We use a two-step inquiry to determine whether or not a law is retrospective in its operation. DeWitt, 54 P.3d at 854. First, we look to the legislative intent to determine whether the law is intended to operate retroactively. Id. We require a clear legislative intent that the law apply retroactively to overcome the presumption of prospectivity. Ficarra, 849 P.2d at 14. However, express language of retroactive application is not necessary to find that a law is intended to apply retroactively. Id.

If we find intent of retroactive application, the second step of the inquiry is to determine whether the retroactively applied law operates retrospectively. A law is retrospective if it either “(1) impairs a vested right, or (2) creates a new obligation, imposes a new duty, or attaches a new disability . . . .” DeWitt, 54 P.3d at 855. We consider each of these prongs of the retrospectivity analysis in turn. In regard to the first prong, we have found that a right is vested only when it has an “independent existence.” People v. D.K.B., 843 P.2d 1326, 1331 (Colo. 1993). A vested right may be derived from a statute or the common law, but “once it vests it is no longer dependent for its assertion upon the common law or statute under which it may have been acquired.” Ficarra, 849 P.2d at 15.
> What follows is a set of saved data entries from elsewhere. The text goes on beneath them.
Lemma set_inherited_throws from text st :
  sets_inherited_provider text = true ->
  exists msg,
    handleCommand from text st = (Thrown (TypeError msg), snd (getSession from st)).
Proof.
  unfold sets_inherited_provider. intros Hset.
  destruct (getSession_returns from st) as (session & Hsession & _).
  unfold handleCommand, app_bind. rewrite Hsession. cbn [snd].
  destruct (split_whitespace (trim text)) as [| first [| p rest]]; try discriminate.
  apply andb_true_iff in Hset as [Hcmd Hin]. apply String.eqb_eq in Hcmd.
  rewrite Hcmd. cbn [String.eqb Ascii.eqb Bool.eqb andb head default from_option]. unfold id.
  rewrite (inherited_not_registered _ Hin).
  destruct rest as [| m rest]; cbn [length Nat.eqb Nat.leb]; eexists; reflexivity.
Qed.

(** X16. A command touches the sender only.  It answers without throwing
    whenever the message splits into at least one word, as [split] always
    does, unless it is [!set] with the name of a member every object
    inherits in the place of the provider: then it throws a [TypeError],
    with the session of the sender cached and nothing else done.  The cached
    session, the settings, the history and the count of every other user are
    what they were; conversation rows go away only on [!clear], which empties
    the history of the sender and keeps all settings; and the one command
    that uses the network, [!search], costs at most one request. *)
Theorem handleCommand_touches_only_the_sender (from text : string) (st : AppState) :
  (split_whitespace (trim text) <> [] -> sets_inherited_provider text = false ->
   exists v, fst (handleCommand from text st) = Returned v) /\
  (sets_inherited_provider text = true ->
   exists msg,
     handleCommand from text st = (Thrown (TypeError msg), snd (getSession from st))) /\
  (forall other, other <> from ->
     sessionCache (snd (handleCommand from text st)) !! other = sessionCache st !! other /\
     Database.getSettings other (db (snd (handleCommand from text st)))
       = Database.getSettings other (db st) /\
     (forall limit,
        Database.getHistory other limit (db (snd (handleCommand from text st)))
          = Database.getHistory other limit (db st)) /\
     Database.getStats other (db (snd (handleCommand from text st)))
       = Database.getStats other (db st)) /\
  (command_word text <> Some "!clear" ->
   Database.conversations (db (snd (handleCommand from text st)))
     = Database.conversations (db st)) /\
  (command_word text = Some "!clear" ->
   (forall limit, Database.getHistory from limit (db (snd (handleCommand from text st))) = []) /\
   Database.getStats from (db (snd (handleCommand from text st))) = 0%Z /\
   Database.user_settings (db (snd (handleCommand from text st)))
     = Database.user_settings (db st)) /\
  (command_word text <> Some "!search" ->
   world (snd (handleCommand from text st)) = world st) /\
  (exists reqs,
     http_log (world (snd (handleCommand from text st))) = http_log (world st) ++ reqs /\
     length reqs <= 1).
Proof.
  destruct (handleCommand_shape from text st)
    as (session & c & st' & _ & _ & Hrun & Hret & Hcases).
  split; [| split; [| split; [| split; [| split; [| split]]]]].
  - intros Hword Hown. rewrite Hrun.
    destruct (Hret Hword) as [Hv | (first & p & rest & e & Hargs & Hcmd & Hin & _)];
      [exact Hv |].
    unfold sets_inherited_provider in Hown. rewrite Hargs, Hcmd, Hin in Hown. discriminate.
  - apply set_inherited_throws.
  - intros other Hne. rewrite Hrun. cbn [snd].
    destruct Hcases as [-> | [[_ ->] | [(mode & _ & _ & ->) |
                       [(providerName & provider & validModel & _ & _ & _ & _ & ->) |
                        (query & _ & ->)]]]];
      unfold saveSession; cbn [snd sessionCache db];
      (split; [rewrite lookup_insert_ne by congruence; try reflexivity;
               rewrite lookup_insert_ne by congruence; reflexivity |]).
    + repeat split; reflexivity.
    + split; [reflexivity |]. split.
      * intros limit. apply (proj1 (clearHistory_other_history other from limit _ Hne)).
      * apply (proj2 (clearHistory_other_history other from 0 _ Hne)).
    + split; [| split; [intros limit |]; reflexivity].
      unfold Database.getSettings, Database.saveSettings. cbn [Database.user_settings].
      rewrite lookup_insert_ne by congruence. reflexivity.
    + split; [| split; [intros limit |]; reflexivity].
      unfold Database.getSettings, Database.saveSettings. cbn [Database.user_settings].
      rewrite lookup_insert_ne by congruence. reflexivity.
    + repeat split; reflexivity.
  - intros Hcmd. rewrite Hrun. cbn [snd].
    destruct Hcases as [-> | [[Hclear _] | [(mode & _ & _ & ->) |
                       [(providerName & provider & validModel & _ & _ & _ & _ & ->) |
                        (query & _ & ->)]]]];
      [reflexivity | contradiction | reflexivity | reflexivity | reflexivity].
  - intros Hcmd. destruct (clear_command from text st Hcmd) as (s & ->). cbn [snd db].
    split; [| split; [| reflexivity]].
    + intros limit. unfold Database.getHistory, Database.clearHistory.
      cbn [Database.conversations]. rewrite filter_of_user_cleared.
      cbn. rewrite limit_rows_nil. reflexivity.
    + unfold Database.getStats, Database.clearHistory.
      cbn [Database.conversations]. rewrite filter_of_user_cleared. reflexivity.
  - intros Hcmd. rewrite Hrun. cbn [snd].
    destruct Hcases as [-> | [[_ ->] | [(mode & _ & _ & ->) |
                       [(providerName & provider & validModel & _ & _ & _ & _ & ->) |
                        (query & Hsearch & _)]]]];
      [reflexivity | reflexivity | reflexivity | reflexivity | contradiction].
  - rewrite Hrun. cbn [snd].
    destruct Hcases as [-> | [[_ ->] | [(mode & _ & _ & ->) |
                       [(providerName & provider & validModel & _ & _ & _ & _ & ->) |
                        (query & _ & ->)]]]];
      try (exists []; rewrite app_nil_r; split; [reflexivity | cbn; lia]).
    cbn [world]. exists (requests_of_engine query "duckduckgo" 5).
    split; [apply search_log | apply requests_of_engine_length].
Qed.
End Sessions.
We do not employ a fixed formula or a brightline test for determining whether a right is vested. Id. at 17. Rather, we look to three factors: “(1) whether the public interest is advanced or retarded; (2) whether the statute gives effect to or defeats the bona fide intentions or reasonable expectations of the affected individuals; and (3) whether the statute surprises individuals who have relied on a contrary law.” DeWitt, 54 P.3d at 855.

A determination that retroactive application of a law impairs a vested right is not dispositive of the retrospectivity inquiry because such a finding “may be balanced against public health and safety concerns, the state’s police powers to regulate certain practices, as well as other public policy considerations.” Id. Retroactive application of a law that implicates a vested right is only permissible, however, if the law bears a rational relationship to a legitimate government interest. Id. In past cases, we have “appl[ied] a balancing test that weighs public interest and statutory objectives against reasonable expectations and substantial reliance.” Kuhn, 924 P.2d at 105960 (quoting Ficarra, 849 P.2d at 17).

If a vested right is not implicated, we consider the second prong of the analysis. Under this prong, “retrospectivity may result from the creation of a new obligation, imposition of a new duty, or attachment of a new disability with respect to” past transactions or considerations. Dewitt, 54 P.3d at 855. Application of a law is not deemed retrospective, however, “merely because the facts upon which it operates occurred before” its adoption. City of Greenwood Village, 3 P.3d at 445.

Because we review legislation with the presumption that it is constitutional, see, e.g., In re Submission of Interrogatories on House Bill 991325, 979 P.2d 549, 554 (Colo. 1999), our cases have not often found a law retrospective. However, we have prohibited retrospective application of a statute when the reasonable expectations and substantial reliance of a party vested prior to the enactment of the statute. Kuhn, 924 P.2d at 1060 (statute could not be retrospectively applied to defeat attorneys’ right to court-ordered reasonable fee paid out of common fund).